Lula, in turn, is an acknowledged admirer of Conceição, with whom he has met regularly since his days as a trade unionist and deputy to discuss economics and politics. “He is a folk genius,” the economist, PT activist and former party MP used to say about the current president.

In 2010, Conceição supported the election of Dilma Rousseff, “a stupidly intelligent woman with an open heart”, but was photographed between her and competitor José Serra, from the rival PSDB, because he was also her former student and apprentice.

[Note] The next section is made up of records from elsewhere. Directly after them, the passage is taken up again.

Lemma remove_near_duplicates_preserves_store_witness :
  (0 < length [text_frame sample_texts])%nat
  /\ fst (remove_near_duplicates two_alike 0%nat "text" (Qmake 9 10)
            keep_first [text_frame sample_texts]) !! 0%nat
     = [text_frame sample_texts] !! 0%nat.
Proof.
  split; [simpl; lia|].
  apply (remove_near_duplicates_preserves_store two_alike 0%nat "text"
           (Qmake 9 10) keep_first [text_frame sample_texts] 0%nat).
  simpl. lia.
Defined.

Lemma remove_near_duplicates_unvectorizable_witness :
  remove_near_duplicates empty_vocabulary 0%nat "text" (Qmake 95 100)
    keep_first [text_frame sample_texts]
  = ([text_frame sample_texts] ++ [text_frame sample_texts;
                                   text_frame sample_texts],
     Ok (2%nat, 0%nat)).
Proof.
  apply (remove_near_duplicates_unvectorizable empty_vocabulary
           [text_frame sample_texts] 0%nat (text_frame sample_texts)
           "text" (Qmake 95 100) keep_first sample_texts
           (str "empty vocabulary; perhaps the documents only contain stop words")).
  - reflexivity.
  - reflexivity.
  - discriminate.
  - reflexivity.
Defined.

Lemma single_record_no_removal_witness :
  let d := text_frame [PyStr (str "a")] in
  (exists h' out,
     remove_exact_duplicates ascii_only 0%nat "text" keep_first [d]
     = (h', Ok (out, 0%nat)))
  /\ remove_near_duplicates same_terms 0%nat "text" (Qmake 95 100)
       keep_first [d]
     = ([d] ++ [d; d], Ok (2%nat, 0%nat)).
Proof.
  apply (single_record_no_removal ascii_only same_terms
           [text_frame [PyStr (str "a")]] 0%nat
           (text_frame [PyStr (str "a")]) "text" (Qmake 95 100) keep_first
           [PyStr (str "a")] [str "0cc175b9c0f1b6a831c399e269772661"]).
  - reflexivity.
  - reflexivity.
  - reflexivity.
  - vm_compute. reflexivity.
  - intros e. discriminate.
Defined.

(** ** What the scan leaves behind *)

Section ScanCovers.
Context (sim : nat -> nat -> Q) (thr : Q) (n : nat).

Lemma query_covers_step k st :
  scan_inv sim thr n k st -> query_covers sim thr n st ->
  query_covers sim thr n (visit_at sim thr n st k).
Proof.
  intros [Hproc _ Hclus _] Hcov. rewrite visit_at_cases.
  destruct (decide (k ∈ processed st)) as [|Hkp]; [done|].
  destruct (candidates sim thr n st k) as [|x0 xs] eqn:Hcand; [done|].
  rewrite <- Hcand. intros q c x Hin Hx Hne Hab. simpl in Hin |- *.
  apply elem_of_app in Hin as [Hin|Hin].
  - destruct (Hcov q c x Hin Hx Hne Hab) as (q' & c' & Hin' & Hxc & Hle).
    exists q', c'. split; [|done]. apply elem_of_app. by left.
  - apply list_elem_of_singleton in Hin. simplify_eq.
    destruct (decide (x ∈ processed st)) as [Hxp|Hxp].
    + apply Hproc in Hxp as (q' & c' & Hin' & Hxc).
      exists q', c'. split; [apply elem_of_app; by left|]. split; [done|].
      destruct (Hclus q' c' Hin') as (_ & Hlt & _). lia.
    + eexists _, _. split; [apply elem_of_app; right;
                             by apply list_elem_of_singleton|].
      split; [|done].
      rewrite elem_of_union, elem_of_list_to_set. right.
      by apply elem_of_candidates.
Qed.

Lemma query_covers_prefix k :
  query_covers sim thr n
    (foldl (visit_at sim thr n)
       {| duplicate_clusters := []; processed := ∅; n_comparisons := 0 |}
       (seq 0 k)).
Proof.
  induction k as [|k IH].
  - intros q c x Hin. simpl in Hin. by apply elem_of_nil in Hin.
  - rewrite seq_S, foldl_snoc. simpl.
    apply query_covers_step; [apply scan_inv_prefix|apply IH].
Qed.

Lemma query_covers_scan : query_covers sim thr n (scan sim thr n).
Proof. rewrite scan_flat. apply query_covers_prefix. Qed.

Hypothesis sim_sym : forall i j, (sim i j == sim j i)%Q.

(** A member of a cluster that is not marked under 'first' is its query. *)
Lemma kept_member_is_query q c x :
  (q, c) ∈ duplicate_clusters (scan sim thr n) -> x ∈ c ->
  x ∉ indices_to_remove keep_first (snd <$> duplicate_clusters (scan sim thr n)) ->
  x = q.
Proof.
  intros Hin Hx Hkept.
  destruct (scan_inv_scan sim thr n) as [_ _ Hclus _].
  destruct (Hclus q c Hin) as (Hq & _).
  pose proof (query_is_min_scan sim thr n sim_sym) as Hmin.
  destruct (sorted_min c q Hq) as (rest & Hsorted & _ & Hrest).
  { intros y Hy. by eapply Hmin. }
  destruct (decide (x = q)) as [|Hne]; [done|]. exfalso. apply Hkept.
  apply elem_of_indices_to_remove. exists c. split.
  - apply list_elem_of_fmap. by exists (q, c).
  - unfold to_remove. rewrite Hsorted. simpl. rewrite drop_0. by apply Hrest.
Qed.

(** Two rows that are both kept under 'first' are below the threshold. *)
Lemma kept_rows_apart i j :
  (i < n)%nat -> (j < n)%nat -> i <> j ->
  i ∉ indices_to_remove keep_first (snd <$> duplicate_clusters (scan sim thr n)) ->
  j ∉ indices_to_remove keep_first (snd <$> duplicate_clusters (scan sim thr n)) ->
  (sim i j < thr)%Q.
Proof.
  intros Hi Hj Hne Hki Hkj. apply Qnot_le_lt. intros Hab.
  assert (Hba : (thr <= sim j i)%Q) by by rewrite sim_sym.
  destruct (scan_inv_scan sim thr n) as [Hproc _ _ Hvis].
  pose proof query_covers_scan as Hcov.
  assert (Hquery : forall a b,
             (a < n)%nat -> (b < n)%nat -> a <> b -> (thr <= sim a b)%Q ->
             b ∉ indices_to_remove keep_first
                   (snd <$> duplicate_clusters (scan sim thr n)) ->
             (exists c, (a, c) ∈ duplicate_clusters (scan sim thr n)) ->
             (b <= a)%nat
             /\ exists c, (b, c) ∈ duplicate_clusters (scan sim thr n)).
  { intros a b Ha Hb Hab' Habove Hkb [c Hc].
    destruct (Hcov a c b Hc Hb (not_eq_sym Hab') Habove)
      as (q' & c' & Hin' & Hbc & Hle).
    pose proof (kept_member_is_query q' c' b Hin' Hbc Hkb) as ->.
    split; [done|by exists c']. }
  assert (Hstatus : forall a,
             a ∉ indices_to_remove keep_first
                   (snd <$> duplicate_clusters (scan sim thr n)) ->
             a ∈ processed (scan sim thr n) ->
             exists c, (a, c) ∈ duplicate_clusters (scan sim thr n)).
  { intros a Hka Hpa. apply Hproc in Hpa as (q & c & Hin & Hac).
    pose proof (kept_member_is_query q c a Hin Hac Hka) as ->. by exists c. }
  destruct (decide (i ∈ processed (scan sim thr n))) as [Hpi|Hpi].
  - destruct (Hquery i j Hi Hj Hne Hab Hkj (Hstatus i Hki Hpi))
      as [Hle Hqj].
    destruct (Hquery j i Hj Hi (not_eq_sym Hne) Hba Hki Hqj) as [Hle' _].
    lia.
  - destruct (decide (j ∈ processed (scan sim thr n))) as [Hpj|Hpj].
    + destruct (Hquery j i Hj Hi (not_eq_sym Hne) Hba Hki (Hstatus j Hkj Hpj))
        as [_ [c Hc]].
      apply Hpi, Hproc. exists i, c. split; [done|].
      destruct (scan_inv_scan sim thr n) as [_ _ Hclus _].
      by destruct (Hclus i c Hc).
    + destruct (Hvis i Hi) as [|Hall]; [done|].
      apply Hpj, Hall; [done|by apply not_eq_sym|done].
Qed.

End ScanCovers.

Lemma select_fmap_filter {A} (f : A -> bool) (l : list A) :
  select (f <$> l) l = filter (fun x => f x = true) l.
Proof.
  induction l as [|x l IH]; [done|]. rewrite fmap_cons, filter_cons.
  cbn [select]. rewrite IH. by destruct (f x).
Qed.

(** The labels left by [df[~df.index.isin(removed)]] on a frame with the
    default labels *)
Lemma kept_labels (d : DataFrame) (removed : gset nat) (i : nat) :
  df_index d = range_index (len d) ->
  Z.of_nat i ∈ df_index (df_select (negb <$> index_isin d removed) d) ->
  (i < len d)%nat /\ i ∉ removed.
Proof.
  intros Hidx. unfold df_index at 1. simpl. rewrite <- select_fmap.
  fold (df_index d). rewrite index_isin_range by done. rewrite Hidx.
  unfold range_index. rewrite <- list_fmap_compose, select_fmap.
  rewrite select_fmap_filter.
  intros Hin. apply list_elem_of_fmap in Hin as (k & Hk & Hin).
  apply Nat2Z.inj in Hk as <-.
  apply list_elem_of_filter in Hin as [Hrem Hseq]. simpl in Hrem.
  apply negb_true_iff, bool_decide_eq_false in Hrem.
  apply elem_of_seq in Hseq. split; [lia|done].
Qed.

“I read almost all the lyrics she wrote. I may have disagreed with her more than once, but I must admit that she was a great idealist,” Fernando Henrique Cardoso said of Conceição.

Despite being deeply involved in the current situation of her adopted country, Portugal is not just a distant memory in Conceição’s life. “We were there together in 1994, many places still had a strong impression on her. She talked a lot about her father, her uncle, Anadia, where she was born, and Lisbon, where she studied chemistry and mathematics,” says her friend Gloria . “On the other hand, he sometimes spoke of Salazar and compared the dictatorships, from there and from here, he remembered that the Portuguese was longer, heavier, sadder, in ours people, in spite of everything, gathered more, they celebrated more, there was more affection, she noted”.

When he turned 80, it wasn’t “Happy Birthday to You” at the party, but “Grândola, Vila Morena”. And Lula’s victory, friends say, cheered her up as she feared she was born under Salazar and would die under Bolsonaro.